-- Opening Marker --

(* ===== verification/Reload.v ===== *)
(** * Applying a configuration reload ([spawn_reload_applier] of
      [thoth-mesh-node/src/lib.rs], [Reloadable] of [reload.rs]) *)

From S2P Require Import Prelude.
From S2P Require Import Text.
From S2P Require Import Topic.
From S2P Require Import Filter.
From S2P Require Import Runtime.
From S2P Require Import Message.
From S2P Require Import Interest.
From S2P Require Import TopicAcl.
From S2P Require Import PeerTopicFilter.
From S2P Require Import MessageStore.
From S2P Require Import Broker.
From S2P Require Import DeadLetter.
From S2P Require Import PeerLinks.
From S2P Require Import Forwarder.
From S2P Require Import Async.
From S2P Require Import Access.
From S2P Require Import World.
From S2P Require Import Connection.
From S2P Require Import ConnectionSpec.
From S2P Require Import Handlers.

#[local] Open Scope nat_scope.

(** [Reloadable::set] of each of the four. *)
Definition set_topic_acl (x : option TopicAcl) (a : ReloadableAcls) : ReloadableAcls :=
  MkReloadableAcls x (peer_topic_acl a) (allow_peer a) (peer_topic_filter a).
Definition set_peer_topic_acl (x : option TopicAcl) (a : ReloadableAcls) : ReloadableAcls :=
  MkReloadableAcls (topic_acl a) x (allow_peer a) (peer_topic_filter a).
Definition set_allow_peer (x : option (gset bytes)) (a : ReloadableAcls) : ReloadableAcls :=
  MkReloadableAcls (topic_acl a) (peer_topic_acl a) x (peer_topic_filter a).
Definition set_peer_topic_filter (x : option PeerTopicFilter) (a : ReloadableAcls) : ReloadableAcls :=
  MkReloadableAcls (topic_acl a) (peer_topic_acl a) (allow_peer a) x.

Section reload.
Context `{Broadcast Envelope} `{Mpsc Envelope} `{MessageStore} `{Uuids}.

Definition install (f : ReloadableAcls → ReloadableAcls) : ST World () := λ w, ((), set_acls (f (w_acls w)) w).

(** [disconnect_unless], and firing what it found. *)
Definition revoke_links (allowed : option (gset bytes)) : ST World () :=
  w ← get_st;
  for_each (PeerLinks.disconnect_unless (allowlist_permits allowed) (w_peer_links w)) (λ d, modify (notify_one d)).

Definition announce_interest : ST World () :=
  w ← get_st;
  on_hub (reconcile_interest (w_interest w) (node_id (w_node w)) (peer_topic_filter (w_acls w)) (w_peer_links w)).

(** One turn of the applier's loop, section by section. *)
Definition apply_reload (acls : ReloadableAcls) : Proc World () :=
  _ ← sync (install (set_topic_acl (topic_acl acls)));
  _ ← sync (install (set_peer_topic_acl (peer_topic_acl acls)));
  _ ← reconcile_topic_acls;
  _ ← sync (revoke_links (allow_peer acls));
  _ ← sync (install (set_allow_peer (allow_peer acls)));
  previous ← sync (gets (λ w, peer_topic_filter (w_acls w)));
  _ ← sync (install (set_peer_topic_filter (peer_topic_filter acls)));
  if bool_decide (previous = peer_topic_filter acls) then mret () else sync announce_interest.

(** Each reload in turn, until every sender is gone. *)
Fixpoint reload_applier (updates : list ReloadableAcls) : Proc World () :=
  match updates with
  | [] => mret ()
  | acls :: updates' => _ ← apply_reload acls; reload_applier updates'
  end.

(** ** What a reload does *)

Lemma notify_all_spec l w :
  ∃ n, (for_each l (λ d, modify (notify_one d)) w).2 = set_notified n w
    ∧ length n = length (w_notified w)
    ∧ ∀ d, d < length (w_notified w) → permit d (set_notified n w) = permit d w || bool_decide (d ∈ l).
Proof.
  revert w; induction l as [|d l IH]; intros w; cbn [for_each].
  { exists (w_notified w). split; [by destruct w|]. split; [done|]. intros d _. rewrite bool_decide_false by by apply not_elem_of_nil.
    by rewrite orb_false_r. }
  destruct (IH (notify_one d w)) as (n & Hn & Hl & Hp). exists n. split; [exact Hn|].
  cbn in Hl. rewrite length_insert in Hl. split; [done|]. intros d' Hd'.
  change (permit d' (set_notified n w)) with (permit d' (set_notified n (notify_one d w))).
  rewrite Hp by (cbn; by rewrite length_insert). unfold permit at 1, notify_one. cbn.
  destruct (decide (d = d')) as [->|Hne].
  - rewrite list_lookup_insert_eq by done. cbn. by rewrite bool_decide_true, orb_true_r by constructor.
  - rewrite list_lookup_insert_ne by done. f_equal. apply bool_decide_ext. rewrite elem_of_cons. naive_solver.
Qed.

Lemma reconcile_interest_broker interest n ptf s h :
  h_broker (reconcile_interest interest n ptf s h).2 = h_broker h.
Proof.
  unfold reconcile_interest. apply (for_each_inv (λ x, h_broker x = h_broker h)); [|done]. intros l h1 Hh1.
  apply (for_each_inv (λ x, h_broker x = h_broker h)); [|done]. intros f h2 Hh2.
  destruct (is_interested interest f); [|done]. destruct (reconcile_kind ptf (link_principal l) f); [|done].
  by rewrite st_bind.
Qed.

Lemma announce_interest_spec w :
  ∃ h, announce_interest w = ((), set_hub h w) ∧ h_broker h = h_broker (w_hub w).
Proof.
  unfold announce_interest, mbind, ST_bind, get_st, on_hub, on.
  pose proof (reconcile_interest_broker (w_interest w) (node_id (w_node w)) (peer_topic_filter (w_acls w)) (w_peer_links w)
    (w_hub w)) as Hb.
  destruct (reconcile_interest _ _ _ _ (w_hub w)) as [[] h]. by exists h.
Qed.

(** The sections of a reload in order, around the sweep. *)
Lemma run_apply_reload acls w w2 :
  let w1 := set_acls (set_peer_topic_acl (peer_topic_acl acls) (set_topic_acl (topic_acl acls) (w_acls w))) w in
  run reconcile_topic_acls w1 = Some ((), w2) → w_acls w2 = w_acls w1 →
  ∃ h, run (apply_reload acls) w = Some ((), set_hub h (set_acls acls (revoke_links (allow_peer acls) w2).2))
    ∧ h_broker h = h_broker (w_hub (revoke_links (allow_peer acls) w2).2).
Proof.
  intros w1 Hr Ha. unfold apply_reload. rewrite run_sync_bind, run_sync_bind, run_bind.
  change (install _ (install _ w).2).2 with w1. rewrite Hr. cbn [mbind option_bind fst snd].
  rewrite run_sync_bind. destruct (notify_all_spec (PeerLinks.disconnect_unless (allowlist_permits (allow_peer acls))
    (w_peer_links w2)) w2) as (n & Hn & _).
  assert ((revoke_links (allow_peer acls) w2).2 = set_notified n w2) as -> by exact Hn.
  rewrite !run_sync_bind. cbn [gets fst snd].
  set (w3 := (install _ (install _ (set_notified n w2)).2).2).
  assert (w3 = set_acls acls (set_notified n w2)) as ->.
  { unfold w3, install. cbn. unfold set_peer_topic_filter, set_allow_peer. rewrite Ha. cbn. by destruct acls. }
  destruct (bool_decide _).
  - by exists (w_hub w2).
  - rewrite run_sync. destruct (announce_interest_spec (set_acls acls (set_notified n w2))) as (h & -> & Hb). by exists h.
Qed.

(** A reload run alone. *)
Lemma apply_reload_spec (acls : ReloadableAcls) (w : World) :
  NoDup (entry_forwarders <$> World.snapshot (w_registry w)) →
  ∃ w', run (apply_reload acls) w = Some ((), w')
    ∧ w_acls w' = acls
    ∧ (∀ entry f s, entry ∈ World.snapshot (w_registry w) →
         forwarders_of (entry_forwarders entry) w' !! f = Some s
         ↔ forwarders_of (entry_forwarders entry) w !! f = Some s ∧ permitted acls w entry f = true)
    ∧ (∀ entry f s, entry ∈ World.snapshot (w_registry w) →
         forwarders_of (entry_forwarders entry) w !! f = Some s → permitted acls w entry f = false →
         stopped f (entry_outgoing_tx entry) s w')
    ∧ (w_peer_links w' = w_peer_links w ∧ w_registry w' = w_registry w ∧ w_is_peer w' = w_is_peer w ∧ w_node w' = w_node w)
    ∧ ∀ d, d < length (w_notified w) →
        permit d w' = permit d w
          || bool_decide (d ∈ PeerLinks.disconnect_unless (allowlist_permits (allow_peer acls)) (w_peer_links w)).
Proof.
  intros Hnd. set (w1 := set_acls (set_peer_topic_acl (peer_topic_acl acls) (set_topic_acl (topic_acl acls) (w_acls w))) w).
  destruct (reconcile_entries_spec (w_acls w1) (World.snapshot (w_registry w1)) w1 Hnd)
    as (w2 & Hr & _ & (h & i & t & fw & Hw2) & _ & Hk & Hst & _).
  destruct (run_apply_reload acls w w2) as (h' & Hrun & Hb).
  { unfold reconcile_topic_acls. by rewrite !run_sync_bind. }
  { by rewrite Hw2. }
  destruct (notify_all_spec (PeerLinks.disconnect_unless (allowlist_permits (allow_peer acls)) (w_peer_links w2)) w2)
    as (n & Hn & _ & Hp).
  assert ((revoke_links (allow_peer acls) w2).2 = set_notified n w2) as Hrev by exact Hn. rewrite Hrev in Hrun, Hb.
  eexists. split; [exact Hrun|]. split; [done|]. split; [exact Hk|]. split.
  { intros entry f s He Hf Hpf. eapply stopped_shrinks; [|by apply (Hst entry f s)]. apply shrinks_same; [done|].
    cbn. by rewrite Hb. }
  rewrite Hw2 in Hp |- *. split; [done|]. exact Hp.
Qed.

(** Reloads one after the other: the lists of the last one, and only the
    subscriptions they all permit. *)
Lemma reload_applier_spec (updates : list ReloadableAcls) (w : World) :
  NoDup (entry_forwarders <$> World.snapshot (w_registry w)) →
  ∃ w', run (reload_applier updates) w = Some ((), w')
    ∧ w_acls w' = unwrap_or (w_acls w) (last updates)
    ∧ (w_registry w' = w_registry w ∧ w_is_peer w' = w_is_peer w ∧ w_node w' = w_node w)
    ∧ ∀ entry f s, entry ∈ World.snapshot (w_registry w) →
        forwarders_of (entry_forwarders entry) w' !! f = Some s
        ↔ forwarders_of (entry_forwarders entry) w !! f = Some s ∧ Forall (λ a, permitted a w entry f = true) updates.
Proof.
  revert w; induction updates as [|a updates IH]; intros w Hnd; cbn [reload_applier].
  { exists w. split; [done|]. split; [done|]. split; [done|]. intros entry f s _. split; [|by intros [? _]]. intros Hf. by split. }
  destruct (apply_reload_spec a w Hnd) as (w1 & Hr1 & Ha1 & Hk1 & _ & (_ & Hreg1 & Hp1 & Hn1) & _).
  destruct (IH w1) as (w2 & Hr2 & Ha2 & (Hreg2 & Hp2 & Hn2) & Hk2); [by rewrite Hreg1|].
  exists w2. rewrite run_bind, Hr1. split; [exact Hr2|]. split; [|split; [split; [congruence|split; congruence]|]].
  { rewrite Ha2, Ha1. by destruct updates as [|b l] using rev_ind; [|rewrite last_snoc, app_comm_cons, last_snoc]. }
  intros entry f s He. rewrite Hk2 by by rewrite Hreg1. rewrite Hk1 by done. rewrite Forall_cons.
  assert (Forall (λ x, permitted x w1 entry f = true) updates ↔ Forall (λ x, permitted x w entry f = true) updates) as ->; [|tauto].
  apply Forall_iff. intros x. unfold permitted. by rewrite Hp1.
Qed.

(** C21: run to its end with nobody in between, a reload has installed
    all four lists; every connection is subscribed to exactly what it was and
    the new list of its role permits, what it lost has stopped; every link the
    new allowlist does not permit has its disconnect fired, and no other. *)
Theorem reload_applies (acls : ReloadableAcls) (w : World) :
  NoDup (entry_forwarders <$> World.snapshot (w_registry w)) →
  ∃ w', run (apply_reload acls) w = Some ((), w')
    ∧ w_acls w' = acls
    ∧ (∀ entry f s, entry ∈ World.snapshot (w_registry w) →
         forwarders_of (entry_forwarders entry) w' !! f = Some s
         ↔ forwarders_of (entry_forwarders entry) w !! f = Some s ∧ permitted acls w entry f = true)
    ∧ (∀ entry f s, entry ∈ World.snapshot (w_registry w) →
         forwarders_of (entry_forwarders entry) w !! f = Some s → permitted acls w entry f = false →
         stopped f (entry_outgoing_tx entry) s w')
    ∧ w_peer_links w' = w_peer_links w
    ∧ ∀ d, d < length (w_notified w) →
        permit d w' = permit d w
          || bool_decide (d ∈ PeerLinks.disconnect_unless (allowlist_permits (allow_peer acls)) (w_peer_links w)).
Proof.
  intros Hnd. destruct (apply_reload_spec acls w Hnd) as (w' & Hr & Ha & Hk & Hst & (Hl & _) & Hp). by exists w'.
Qed.
End reload.

(** ** A link that registers while its principal is revoked

    The applier looks for the links to disconnect before it installs the new
    allowlist. A connection that passed its first check and registers in
    between is not in what the applier saw, and its second check still reads
    the old list. *)

(** Two tasks, each in two stretches. *)
Lemma sched_two `{Broadcast Envelope} `{Mpsc Envelope} `{MessageStore} `{Uuids} (T : Proc World () → Prop) O E p q w n1 n2 n3 n4 :
  T p → T q →
  let s1 := advance n1 p w in
  let s2 := advance n2 q s1.2 in
  let s3 := advance n3 s1.1 s2.2 in
  let s4 := advance n4 s2.1 s3.2 in
  sched T O E ([], w) ([s3.1; s4.1], s4.2).
Proof.
  intros Hp Hq s1 s2 s3 s4.
  assert (∀ n ps1 x ps2 v s, sched T O E (ps1 ++ (advance n x v).1 :: ps2, (advance n x v).2) s →
    sched T O E (ps1 ++ x :: ps2, v) s) as Hrun.
  { intros n ps1 x ps2 v s. apply sched_trans, sched_advance. }
  eapply sched_trans; [eapply SchedTrans; [eapply SchedTrans; [constructor|by apply (SchedStart _ _ _ _ q)]|by apply (SchedStart _ _ _ _ p)]|].
  apply (Hrun n1 []), (Hrun n2 [s1.1]), (Hrun n3 []), (Hrun n4 [s3.1]). constructor.
Qed.

Import SampleNode.

Module RevokeRace.
Definition fp : bytes := replicate 32 1%Z.
Definition hello : Envelope := request 1 (Hello None).
Definition peer : Proc World () :=
  run_connection (Sample.decode [hello]) (Some fp) 0 None [Incoming (Ok [0%Z]); Revoked].
(** Nobody may link any more. *)
Definition closed : ReloadableAcls := MkReloadableAcls None None (Some ∅) None.
Definition reload : Proc World () := apply_reload closed.

Definition checked := advance 6 peer world.
Definition scanned := advance 6 reload checked.2.
Definition linked := advance 30 checked.1 scanned.2.
Definition installed := advance 30 scanned.1 linked.2.
Definition final : World := installed.2.
Definition task (p : Proc World ()) : Prop := connection_task (Sample.decode [hello]) p ∨ p = reload.
Definition never (w w' : World) : Prop := False.
End RevokeRace.

(** Afterwards everybody waits, the new list is installed, and a link it does
    not permit is registered with nothing to disconnect it. *)
Lemma reload_misses_a_link :
  sched RevokeRace.task RevokeRace.never RevokeRace.never ([], world)
    ([RevokeRace.linked.1; RevokeRace.installed.1], RevokeRace.final)
  ∧ parked RevokeRace.linked.1 ∧ RevokeRace.installed.1 = Ret ()
  ∧ allow_peer (w_acls RevokeRace.final) = Some ∅
  ∧ map (λ l, (link_principal l, permit (link_disconnect l) RevokeRace.final)) (all_links (w_peer_links RevokeRace.final))
    = [(Fp RevokeRace.fp, false)].
Proof.
  split; [|split; [|split; [|split]]].
  - apply (sched_two RevokeRace.task RevokeRace.never RevokeRace.never RevokeRace.peer RevokeRace.reload world 6 6 30 30);
      [left; by eexists _, _, _, _|by right].
  - apply (stuck_parked _ RevokeRace.final). vm_compute. reflexivity.
  - vm_compute. reflexivity.
  - vm_compute. reflexivity.
  - vm_compute. reflexivity.
Qed.

(** The new list takes a subscription away and leaves no link to revoke. *)
Lemma reload_applies_witness :
  ∃ w', run (apply_reload SampleHandler.closed_acl) (advance 30 (staying None 0 [0]) world).2 = Some ((), w')
    ∧ w_acls w' = SampleHandler.closed_acl ∧ forwarders_of 0 w' !! SampleNode.filter = None.
Proof.
  set (w := (advance 30 (staying None 0 [0]) world).2).
  assert (World.snapshot (w_registry w) = [MkConnectionEntry 0 Anonymous 0 0]) as Hsnap by by vm_compute.
  destruct (@reload_applies sample_broadcast sample_mpsc sample_store sample_uuids SampleHandler.closed_acl w)
    as (w' & Hr & Ha & Hk & _).
  - rewrite Hsnap. apply NoDup_singleton.
  - exists w'. split; [exact Hr|]. split; [exact Ha|].
    destruct (forwarders_of 0 w' !! SampleNode.filter) as [s|] eqn:Hs; [|done].
    apply (Hk (MkConnectionEntry 0 Anonymous 0 0)) in Hs as [_ Hp]; [vm_compute in Hp; discriminate|].
    rewrite Hsnap. apply list_elem_of_here.
Defined.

-- Closing Marker --

WORK TASK: Return exactly the opening lines of the listing above, ending with the line that has "From S2P Require Import Topic.".

RESULT OF THE EXERCISE:
(* ===== verification/Reload.v ===== *)
(** * Applying a configuration reload ([spawn_reload_applier] of
      [thoth-mesh-node/src/lib.rs], [Reloadable] of [reload.rs]) *)

From S2P Require Import Prelude.
From S2P Require Import Text.
From S2P Require Import Topic.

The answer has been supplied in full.